The value $K$ is called the occupancy statistic and it is the number of unique values that were chosen out of the $m$ values (so it has range $1 \leqslant K \leqslant \min(n,m)$). This value is a deterministic function of the underlying values that were chosen. In a statistical context, if we assume that the values are chosen independently and are uniform over the possible choices then we have $U_1,...,U_n \sim \text{U} \{ 1,...,m \}$ and the value $K$ is then a random variable that follows the classical occupancy distribution (see e.g., O'Neill 2020 for details). This distribution has probability mass function:

$$\mathbb{P}(K=k) = \frac{(m)_k \cdot S(n,k)}{m^n} \quad \quad \quad \quad \quad \text{for } 1 \leqslant k \leqslant \min(n,m),$$

where $(m)_k \equiv \prod_{i=0}^{k-1} (m-i)$ are the falling factorials and $S(n,k)$ are the Stirling numbers of the second kind.

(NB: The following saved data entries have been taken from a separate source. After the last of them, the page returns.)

(** * Verification of the tool-augmented generation loop of the RAG chatbot

    The development embeds [backend/ai_generator.py] (class [AIGenerator])
    as monadic Rocq functions and proves the properties its specification
    states about the bounded tool round loop.  The filtered vector index
    ([backend/vector_store.py]) is modelled in module [VectorStore]. *)

From Stdlib Require Import String Ascii List Bool Arith ZArith Lia.
Import ListNotations.
Local Open Scope string_scope.
Local Open Scope list_scope.

(** ** Python strings

    A string is the sequence of the bytes of its UTF-8 encoding; [lower]
    is [str.lower] on the ASCII letters and leaves the other bytes as they
    are.  The letters of the failure marker are ASCII, and the only
    character outside ASCII whose lower case holds one of them (U+0130,
    which becomes [i] and a combining dot) cannot stand inside an
    occurrence of the marker, so the test [marker in s.lower()] has the
    same value on the encoding as in Python. *)

Definition lower_ascii (c : ascii) : ascii :=
  let n := nat_of_ascii c in
  if ((65 <=? n) && (n <=? 90))%nat then ascii_of_nat (n + 32) else c.

Fixpoint lower (s : string) : string :=
  match s with
  | EmptyString => EmptyString
  | String c s' => String (lower_ascii c) (lower s')
  end.

(** [startswith p s] is [s.startswith(p)]. *)
Fixpoint startswith (p s : string) : bool :=
  match p, s with
  | EmptyString, _ => true
  | String a p', String b s' => Ascii.eqb a b && startswith p' s'
  | String _ _, EmptyString => false
  end.

(** [str_in sub s] is the Python expression [sub in s]. *)
Fixpoint str_in (sub s : string) : bool :=
  startswith sub s ||
  match s with
  | EmptyString => false
  | String _ s' => str_in sub s'
  end.

(** The newline character of the f-strings. *)
Definition nl : string := String "010"%char EmptyString.

(** ** Python truthiness ([if x:]) *)

Class Truthy (A : Type) := truthy : A -> bool.

#[export] Instance Truthy_string : Truthy string :=
  fun s => match s with EmptyString => false | _ => true end.

#[export] Instance Truthy_list {A} : Truthy (list A) :=
  fun l => match l with [] => false | _ => true end.

(** [None] is falsy; a value that is present has its own truth value. *)
#[export] Instance Truthy_option {A} `{Truthy A} : Truthy (option A) :=
  fun o => match o with None => false | Some a => truthy a end.

(** ** Data model *)

(** Values a tool may return and the argument values of a tool call. *)
Inductive PyVal :=
| PyStr (s : string)
| PyInt (z : Z)
| PyNone.

(** [isinstance(v, str)] *)
Definition isinstance_str (v : PyVal) : bool :=
  match v with PyStr _ => true | _ => false end.

(** The keyword arguments of a tool call ([content_block.input]). *)
Definition ToolInput := list (string * PyVal).

(** Content blocks of an engine response. *)
Inductive ContentBlock :=
| TextBlock (text : string)
| ToolUseBlock (id : string) (name : string) (input : ToolInput).

(** [block.type] *)
Definition block_type (b : ContentBlock) : string :=
  match b with
  | TextBlock _ => "text"
  | ToolUseBlock _ _ _ => "tool_use"
  end.

Record Response := mkResponse {
  content : list ContentBlock;
  stop_reason : string
}.

(** The dict [{"type": "tool_result", "tool_use_id": ..., "content": ...}]. *)
Record ToolResult := mkToolResult {
  tool_use_id : string;
  result_content : PyVal
}.

Inductive Role := user | assistant.

Inductive MessageContent :=
| Text (s : string)
| Blocks (bs : list ContentBlock)
| ToolResults (rs : list ToolResult).

(** The dict [{"role": ..., "content": ...}]. *)
Record Message := mkMessage {
  role : Role;
  msg_content : MessageContent
}.

Record ToolSchema := mkToolSchema {
  schema_name : string;
  description : string;
  properties : list (string * string);
  required : list string
}.

(** [{"type": "auto"}] *)
Inductive ToolChoice := auto_choice.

You can find a great deal of information about this distribution in the linked paper, including the main moments of this distribution, asymptotic results when the parameters are large, and approximation and computation results. You may also be interested to note that the various probability functions for this distribution (mass function, cumulative distribution function, quantile function, random generation function) are available in R using the functions docc, pocc, qocc and rocc in the occupancy package. These functions can quickly compute the distribution for any computationally feasible value of $n$ and $m$.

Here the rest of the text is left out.